A_to_B = generate_mappings(Aset,Bset) 

[('a1->b1', 'a2->b1', 'a3->b1'),
 ('a1->b1', 'a2->b1', 'a3->b2'),
 ('a1->b1', 'a2->b2', 'a3->b1'),
 ('a1->b1', 'a2->b2', 'a3->b2'),
 ('a1->b2', 'a2->b1', 'a3->b1'),
 ('a1->b2', 'a2->b1', 'a3->b2'),
 ('a1->b2', 'a2->b2', 'a3->b1'),
 ('a1->b2', 'a2->b2', 'a3->b2')]

is a list 8 elements in length as expected.  Each line is one possible mapping between the two sets.  Likewise, the total listing of all mappings from $B$ to $C$

[('b1->c1', 'b2->c1'),
 ('b1->c1', 'b2->c2'),
 ('b1->c1', 'b2->c3'),
 ('b1->c2', 'b2->c1'),
 ('b1->c2', 'b2->c2'),
 ('b1->c2', 'b2->c3'),
 ('b1->c3', 'b2->c1'),
 ('b1->c3', 'b2->c2'),
 ('b1->c3', 'b2->c3')]

has 9 possibilities, also as expected.

In order to compose functions, we need a way of combining expressions like ‘a1->b1’ and ‘b1->c3’ to get ‘a1->c3’.  This is provided by

def compose_arrows(arrow1,arrow2):
    head1,targ1 = arrow1.split('->')
    head2,targ2 = arrow2.split('->')
    if targ1 == head2:
        return head1+'->'+targ2
    else:
        return False

Note that if the middle term is not the same the function returns a False.

The functionality is rounded out with the

def compose_mappings(mappings1,mappings2):
    mappings = []
    for f in mappings1:
        for g in mappings2:
            compositions = []
            for f_arrow in f:
                for g_arrow in g:
                     compositions.append(compose_arrows(f_arrow,g_arrow))
            while(False in compositions):
                compositions.remove(False)
            mappings.append(tuple(compositions))
    return mappings

which composes two lists of mappings.  Plugging in the previous two lists of mappings (mappings = compose_mappings(A_to_B,B_to_C)) gives a list with 72 elements.  Of course, given the sizes of $A$ and $C$ there can be, at most, only 27 unique ones.  The repetitions are trivially removed by casting the list to a set and then casting it back to a list.  Doing this gives the following list of unique mappings:

[('a1->c1', 'a2->c2', 'a3->c1'),
 ('a1->c2', 'a2->c3', 'a3->c2'),
 ('a1->c3', 'a2->c2', 'a3->c3'),
 ('a1->c2', 'a2->c1', 'a3->c2'),
 ('a1->c1', 'a2->c3', 'a3->c1'),
 ('a1->c3', 'a2->c3', 'a3->c1'),
 ('a1->c2', 'a2->c2', 'a3->c3'),
 ('a1->c1', 'a2->c1', 'a3->c1'),
 ('a1->c3', 'a2->c1', 'a3->c1'),
 ('a1->c3', 'a2->c2', 'a3->c2'),
 ('a1->c3', 'a2->c1', 'a3->c3'),
 ('a1->c1', 'a2->c1', 'a3->c3'),
 ('a1->c3', 'a2->c3', 'a3->c3'),
 ('a1->c1', 'a2->c3', 'a3->c3'),
 ('a1->c2', 'a2->c1', 'a3->c1'),
 ('a1->c1', 'a2->c1', 'a3->c2'),
 ('a1->c2', 'a2->c2', 'a3->c1'),
 ('a1->c3', 'a2->c3', 'a3->c2'),
 ('a1->c2', 'a2->c3', 'a3->c3'),
 ('a1->c2', 'a2->c2', 'a3->c2'),
 ('a1->c1', 'a2->c2', 'a3->c2')]

There are 21 in all, 6 less than the 27 possible mappings between $A$ and $C$.  The missing ones correspond to the one-to-one mappings between $A$ and $C$ (i.e., $a_1 \rightarrow c_1$, $a_2 \rightarrow c_2$, $a_3 \rightarrow c_3$ and permutations).  Of course, these results drive home the point that, since the size of $B$ is smaller than $A$ and $C$, there is simply no way to support a one-to-one mapping.
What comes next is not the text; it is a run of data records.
(* ===== verification/TranslationDiag.v ===== *)
(** * Blame for failed translations

    The pure part of [src/worker/include/vw_worker_translation_diag_override.h]: the
    line with which the worker tells the plugin why a caption stays untranslated. The
    build wraps the worker's calls of the translator with that header; the wrapped
    calls are in [WorkerSession]. *)

From S2P Require Import Prelude.
From S2P Require Import CString.
From S2P Require Import ProtocolTypes.
From S2P Require Import TranslateText.
From S2P Require Import TranslateTiers.
From S2P Require Import TranslateAsync.
From S2P Require Import WorkerConfig.

Definition vw_worker_translation_cause_name (cause : Z) : list Z :=
  if cause =? VW_TRANSLATE_FAILURE_PROVIDER then str "provider"
  else if cause =? VW_TRANSLATE_FAILURE_TRANSPORT then str "transport"
  else if cause =? VW_TRANSLATE_FAILURE_PARSE then str "parse"
  else if cause =? VW_TRANSLATE_FAILURE_DEADLINE then str "deadline"
  else if cause =? VW_TRANSLATE_FAILURE_LOCAL then str "local"
  else str "unknown".

Definition vw_worker_translation_tier_name (tier : Z) : list Z :=
  if tier =? VW_TRANSLATE_TIER_WEB_RPC then str "rpc"
  else if tier =? VW_TRANSLATE_TIER_GTX then str "gtx"
  else if tier =? VW_TRANSLATE_TIER_MOBILE_SCRAPE then str "mobile"
  else str "none".

Definition vw_worker_translation_error_code (cause : Z) : Z :=
  if cause =? VW_TRANSLATE_FAILURE_PROVIDER then E_TRANSLATION_PROVIDER
  else if cause =? VW_TRANSLATE_FAILURE_TRANSPORT then E_TRANSLATION_TRANSPORT
  else if cause =? VW_TRANSLATE_FAILURE_PARSE then E_TRANSLATION_PARSE
  else if cause =? VW_TRANSLATE_FAILURE_DEADLINE then E_TRANSLATION_DEADLINE
  else E_TRANSLATION_LOCAL.

(** ["%02x"] of a byte. *)
Definition hex2 (b : Z) : list Z := [hex_digit (Z.shiftr b 4); hex_digit (Z.land b 15)].

(** The code and the line of a failed attempt, when the line fits [out_size] bytes. *)
Definition vw_worker_translation_diag_build (r : vw_translate_async_result_t) (out_size : Z) : option (Z * list Z) :=
  let failure := ar_failure r in
  if ar_success r || negb (ar_attempted r) || (fl_cause failure =? VW_TRANSLATE_FAILURE_NONE) then None
  else
    let latency_us := seg_translation_latency_us (ar_segment r) in
    let status := if fl_provider_status failure =? 0 then []
                  else str " status=" ++ decimal (fl_provider_status failure) in
    let line := str "segment=" ++ decimal (seg_segment_id (ar_segment r))
      ++ str " cause=" ++ vw_worker_translation_cause_name (fl_cause failure)
      ++ str " tier=" ++ vw_worker_translation_tier_name (fl_terminal_tier failure)
      ++ str " attempts=0x" ++ hex2 (fl_attempted_tiers failure)
      ++ status
      ++ str " latency_ms=" ++ decimal (latency_us / 1000) ++ str "." ++ padded 3 (latency_us mod 1000) in
    detail ← sized out_size line;
    Some (vw_worker_translation_error_code (fl_cause failure), detail).

(** The result of a caption that never entered the pipeline. *)
Definition vw_worker_translation_diag_prepare_local_rejection (seg : vw_caption_segment_t) : vw_translate_async_result_t :=
  mk_result 0
    (mk_segment (seg_session_id seg) (seg_segment_id seg) (seg_start_pts_us seg) (seg_end_pts_us seg)
       (seg_is_final seg) (seg_text_utf8 seg) (seg_text_bytes seg) (seg_translated_text_utf8 seg)
       (seg_translated_text_bytes seg) true 0 VW_TRANSLATE_TIER_NONE)
    [] [] (mk_failure VW_TRANSLATE_FAILURE_LOCAL 0 0 0) true false.

(** ** The line *)

Definition printable (c : Z) : Prop := 32 <= c <= 126.

Lemma printable_digits ds : forallb is_digit ds = true -> Forall printable ds.
Proof.
  intros H. rewrite forallb_forall in H. apply List.Forall_forall. intros c Hc.
  specialize (H c Hc). unfold is_digit, printable in *. lia.
Qed.
Lemma printable_str s : forallb (fun c => (32 <=? c) && (c <=? 126)) s = true -> Forall printable s.
Proof.
  intros H. rewrite forallb_forall in H. apply List.Forall_forall. intros c Hc.
  specialize (H c Hc). unfold printable. lia.
Qed.
Lemma printable_decimal n : 0 <= n < 10 ^ 20 -> Forall printable (decimal n).
Proof. intros Hn. by apply printable_digits, decimal_spec. Qed.
Lemma printable_padded n : 0 <= n < 1000 -> Forall printable (padded 3 n).
Proof.
  intros Hn. unfold padded. apply Forall_app. split; [|apply printable_decimal; lia].
  apply Forall_replicate. unfold printable. lia.
Qed.
Lemma printable_hex2 b : 0 <= b < 256 -> Forall printable (hex2 b).
Proof.
  intros Hb. unfold hex2. assert (forall n, 0 <= n < 16 -> printable (hex_digit n)) as H.
  { intros n Hn. unfold hex_digit, printable. case_goal; bool_to_prop; lia. }
  apply Forall_cons_2; [|apply Forall_singleton]; apply H.
  - rewrite Z.shiftr_div_pow2 by lia. split; [apply Z.div_pos; lia|apply Z.div_lt_upper_bound; lia].
  - change (Z.land b 15) with (Z.land b (Z.ones 4)). rewrite Z.land_ones by lia. apply Z.mod_pos_bound. lia.
Qed.
Lemma cause_name_ok cause :
  Forall printable (vw_worker_translation_cause_name cause) /\ zlen (vw_worker_translation_cause_name cause) <= 9.
Proof.
  unfold vw_worker_translation_cause_name.
  repeat (case_goal; [split; [by apply printable_str|vm_compute; congruence]|]).
  split; [by apply printable_str|vm_compute; congruence].
Qed.
Lemma tier_name_ok tier :
  Forall printable (vw_worker_translation_tier_name tier) /\ zlen (vw_worker_translation_tier_name tier) <= 6.
Proof.
  unfold vw_worker_translation_tier_name.
  repeat (case_goal; [split; [by apply printable_str|vm_compute; congruence]|]).
  split; [by apply printable_str|vm_compute; congruence].
Qed.
Lemma error_code_range cause :
  E_TRANSLATION_PROVIDER <= vw_worker_translation_error_code cause <= E_TRANSLATION_LOCAL.
Proof. unfold vw_worker_translation_error_code. repeat case_goal; vm_compute; split; congruence. Qed.

(** The fields a result's line is printed from are in range. *)
Definition blame_fields_ok (r : vw_translate_async_result_t) : Prop :=
  is_unsigned 64 (seg_segment_id (ar_segment r)) /\ is_unsigned 32 (seg_translation_latency_us (ar_segment r))
  /\ is_unsigned 8 (fl_attempted_tiers (ar_failure r)) /\ is_unsigned 16 (fl_provider_status (ar_failure r)).
Definition failed_attempt (r : vw_translate_async_result_t) : Prop :=
  ar_success r = false /\ ar_attempted r = true /\ fl_cause (ar_failure r) <> VW_TRANSLATE_FAILURE_NONE.
(** The same result with other texts. *)
Definition with_texts (r : vw_translate_async_result_t) (source translated : option (list Z)) (copies : list Z * list Z)
    : vw_translate_async_result_t :=
  let seg := ar_segment r in
  mk_result (ar_epoch r)
    (mk_segment (seg_session_id seg) (seg_segment_id seg) (seg_start_pts_us seg) (seg_end_pts_us seg)
       (seg_is_final seg) source (zlen (default [] source)) translated (zlen (default [] translated))
       (seg_translation_attempted seg) (seg_translation_latency_us seg) (seg_translation_tier seg))
    (fst copies) (snd copies) (ar_failure r) (ar_attempted r) (ar_success r).

Lemma blame_line r :
  blame_fields_ok r -> failed_attempt r ->
  exists detail, vw_worker_translation_diag_build r VW_MAX_ERROR_MSG_BYTES
    = Some (vw_worker_translation_error_code (fl_cause (ar_failure r)), detail)
    /\ Forall printable detail /\ zlen detail < VW_MAX_ERROR_MSG_BYTES.
Proof.
  intros (Hi & Hl & Ht & Hs) (Hf & Ha & Hc). unfold vw_worker_translation_diag_build. rewrite Hf, Ha.
  apply Z.eqb_neq in Hc. rewrite Hc. cbn [orb negb]. cbv zeta.
  set (latency := seg_translation_latency_us _) in *. set (status := if _ =? 0 then _ else _).
  set (cause := fl_cause _). set (tier := fl_terminal_tier _).
  unfold is_unsigned in *. pose proof (Z.mod_pos_bound latency 1000 ltac:(lia)).
  assert (0 <= latency / 1000 < 10 ^ 20) as Hw
    by (split; [apply Z.div_pos; lia|apply Z.div_lt_upper_bound; lia]).
  assert (Forall printable status /\ zlen status <= 28) as [Hp Hz].
  { subst status. case_goal; [by split|]. pose proof (decimal_length (fl_provider_status (ar_failure r))).
    split; [|rewrite zlen_app; change (zlen (str " status=")) with 8; lia].
    apply Forall_app. split; [by apply printable_str|apply printable_decimal; lia]. }
  destruct (cause_name_ok cause) as [Hp1 Hz1]. destruct (tier_name_ok tier) as [Hp2 Hz2].
  pose proof (decimal_length (seg_segment_id (ar_segment r))). pose proof (decimal_length (latency / 1000) (proj1 Hw)).
  set (line := str "segment=" ++ _).
  assert (zlen line < VW_MAX_ERROR_MSG_BYTES) as Hfit.
  { subst line. rewrite !zlen_app, zlen_padded by done.
    change (zlen (str "segment=")) with 8. change (zlen (str " cause=")) with 7. change (zlen (str " tier=")) with 6.
    change (zlen (str " attempts=0x")) with 12. change (zlen (str " latency_ms=")) with 12. change (zlen (str ".")) with 1.
    change (zlen (hex2 _)) with 2. unfold VW_MAX_ERROR_MSG_BYTES. lia. }
  exists line. split_and!; [|subst line|done].
  - unfold sized. by replace (zlen line <? VW_MAX_ERROR_MSG_BYTES) with true by lia.
  - rewrite !Forall_app. split_and!; try done;
      solve [ by apply printable_str | apply printable_decimal; lia | by apply printable_padded
            | apply printable_hex2; lia ].
Qed.

(** A rejected cue always has its line. *)
Lemma local_rejection_built seg :
  exists code detail, vw_worker_translation_diag_build (vw_worker_translation_diag_prepare_local_rejection seg)
    VW_MAX_ERROR_MSG_BYTES = Some (code, detail).
Proof.
  unfold vw_worker_translation_diag_build. cbn [vw_worker_translation_diag_prepare_local_rejection ar_success ar_attempted
    ar_failure ar_segment fl_cause fl_provider_status fl_terminal_tier fl_attempted_tiers seg_segment_id seg_translation_latency_us orb negb].
  change (VW_TRANSLATE_FAILURE_LOCAL =? VW_TRANSLATE_FAILURE_NONE) with false. cbv iota zeta.
  set (line := str "segment=" ++ decimal (seg_segment_id seg) ++ _).
  assert (zlen line < VW_MAX_ERROR_MSG_BYTES) as H.
  { subst line. pose proof (decimal_length_any (seg_segment_id seg)). rewrite zlen_app, zlen_app.
    match goal with |- _ + (_ + ?r) < _ => let v := eval vm_compute in r in change r with v end.
    change (zlen (str "segment=")) with 8. unfold VW_MAX_ERROR_MSG_BYTES. lia. }
  unfold sized. replace (zlen line <? VW_MAX_ERROR_MSG_BYTES) with true by lia. by eexists _, line.
Qed.

(** Every failed translation gets its line of blame: it fits the error message,
    carries the code of its cause, is printable text, and does not depend on the
    caption's source or translated text. *)
Theorem translation_blame (r : vw_translate_async_result_t) source translated copies :
  blame_fields_ok r -> failed_attempt r ->
  (exists code detail, vw_worker_translation_diag_build r VW_MAX_ERROR_MSG_BYTES = Some (code, detail)
    /\ E_TRANSLATION_PROVIDER <= code <= E_TRANSLATION_LOCAL
    /\ Forall printable detail /\ zlen detail < VW_MAX_ERROR_MSG_BYTES)
  /\ vw_worker_translation_diag_build (with_texts r source translated copies) VW_MAX_ERROR_MSG_BYTES
     = vw_worker_translation_diag_build r VW_MAX_ERROR_MSG_BYTES.
Proof.
  intros Hr Hf. split; [|by destruct r as [? []]]. destruct (blame_line r Hr Hf) as (detail & E & Hp & Hz).
  exists (vw_worker_translation_error_code (fl_cause (ar_failure r))), detail. split_and!; try done; apply error_code_range.
Qed.

Definition blame_demo : vw_translate_async_result_t :=
  mk_result 1 (mk_segment (zreplicate 16 7) 42 0 1000000 0 (Some (str "hallo")) 5 None 0 true 2150042 VW_TRANSLATE_TIER_NONE)
    (str "hallo") [] (mk_failure VW_TRANSLATE_FAILURE_PROVIDER VW_TRANSLATE_TIER_MOBILE_SCRAPE 7 429) true false.
Lemma translation_blame_witness :
  vw_worker_translation_diag_build blame_demo VW_MAX_ERROR_MSG_BYTES
    = Some (E_TRANSLATION_PROVIDER, str "segment=42 cause=provider tier=mobile attempts=0x07 status=429 latency_ms=2150.042")
  /\ vw_worker_translation_diag_build (with_texts blame_demo (Some (str "secret")) None ([], [])) VW_MAX_ERROR_MSG_BYTES
     = vw_worker_translation_diag_build blame_demo VW_MAX_ERROR_MSG_BYTES.
Proof.
  split; [vm_compute; reflexivity|].
  apply (translation_blame blame_demo (Some (str "secret")) None ([], [])); [|by split_and!].
  split_and!; vm_compute; (split; [discriminate|reflexivity]).
Defined.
One can experiment with replacing $B$ with a 4-element set $D$.  Doing so gives the expected 27 unique mappings $f: A \rightarrow C$ (at the expense of calculating 5184 possible combinations of going from $A$ to $C$ with a layover at $D$.  Obviously nobody should want to do this by hand.

So there you have it:  while not theoretically glamorous, functionality like this really allows for an exploration that couldn’t be done by hand.